INFORMATION GIVEN Block Start

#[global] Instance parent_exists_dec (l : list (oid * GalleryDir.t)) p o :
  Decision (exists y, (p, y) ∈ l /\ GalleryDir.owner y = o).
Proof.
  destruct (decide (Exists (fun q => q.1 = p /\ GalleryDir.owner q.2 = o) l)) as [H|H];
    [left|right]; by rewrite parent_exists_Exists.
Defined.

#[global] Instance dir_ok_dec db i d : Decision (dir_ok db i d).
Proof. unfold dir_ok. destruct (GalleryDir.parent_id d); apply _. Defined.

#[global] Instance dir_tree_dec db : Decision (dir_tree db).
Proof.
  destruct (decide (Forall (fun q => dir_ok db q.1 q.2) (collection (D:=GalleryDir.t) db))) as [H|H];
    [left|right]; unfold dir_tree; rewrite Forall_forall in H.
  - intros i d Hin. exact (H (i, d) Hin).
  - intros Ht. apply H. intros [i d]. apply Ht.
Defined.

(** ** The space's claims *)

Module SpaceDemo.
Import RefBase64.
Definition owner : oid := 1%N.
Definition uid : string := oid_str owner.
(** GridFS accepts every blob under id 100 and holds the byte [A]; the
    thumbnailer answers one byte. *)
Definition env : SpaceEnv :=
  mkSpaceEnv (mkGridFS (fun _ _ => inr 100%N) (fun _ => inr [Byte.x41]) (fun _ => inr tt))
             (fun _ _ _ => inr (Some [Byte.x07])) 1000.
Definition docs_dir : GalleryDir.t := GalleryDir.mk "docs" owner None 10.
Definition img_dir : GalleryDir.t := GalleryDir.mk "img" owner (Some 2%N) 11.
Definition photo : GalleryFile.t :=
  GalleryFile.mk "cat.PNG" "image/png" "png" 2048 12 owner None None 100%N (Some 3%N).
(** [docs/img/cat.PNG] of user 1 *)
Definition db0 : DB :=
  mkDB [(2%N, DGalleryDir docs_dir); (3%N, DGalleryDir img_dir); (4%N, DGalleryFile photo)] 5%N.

INFORMATION GIVEN Block End

TASK:
Would you show all lines of the material above that contain the word "Definition"?

TASK RESPONSE:
Definition owner : oid := 1%N.
Definition uid : string := oid_str owner.
Definition env : SpaceEnv :=
Definition docs_dir : GalleryDir.t := GalleryDir.mk "docs" owner None 10.
Definition img_dir : GalleryDir.t := GalleryDir.mk "img" owner (Some 2%N) 11.
Definition photo : GalleryFile.t :=
Definition db0 : DB :=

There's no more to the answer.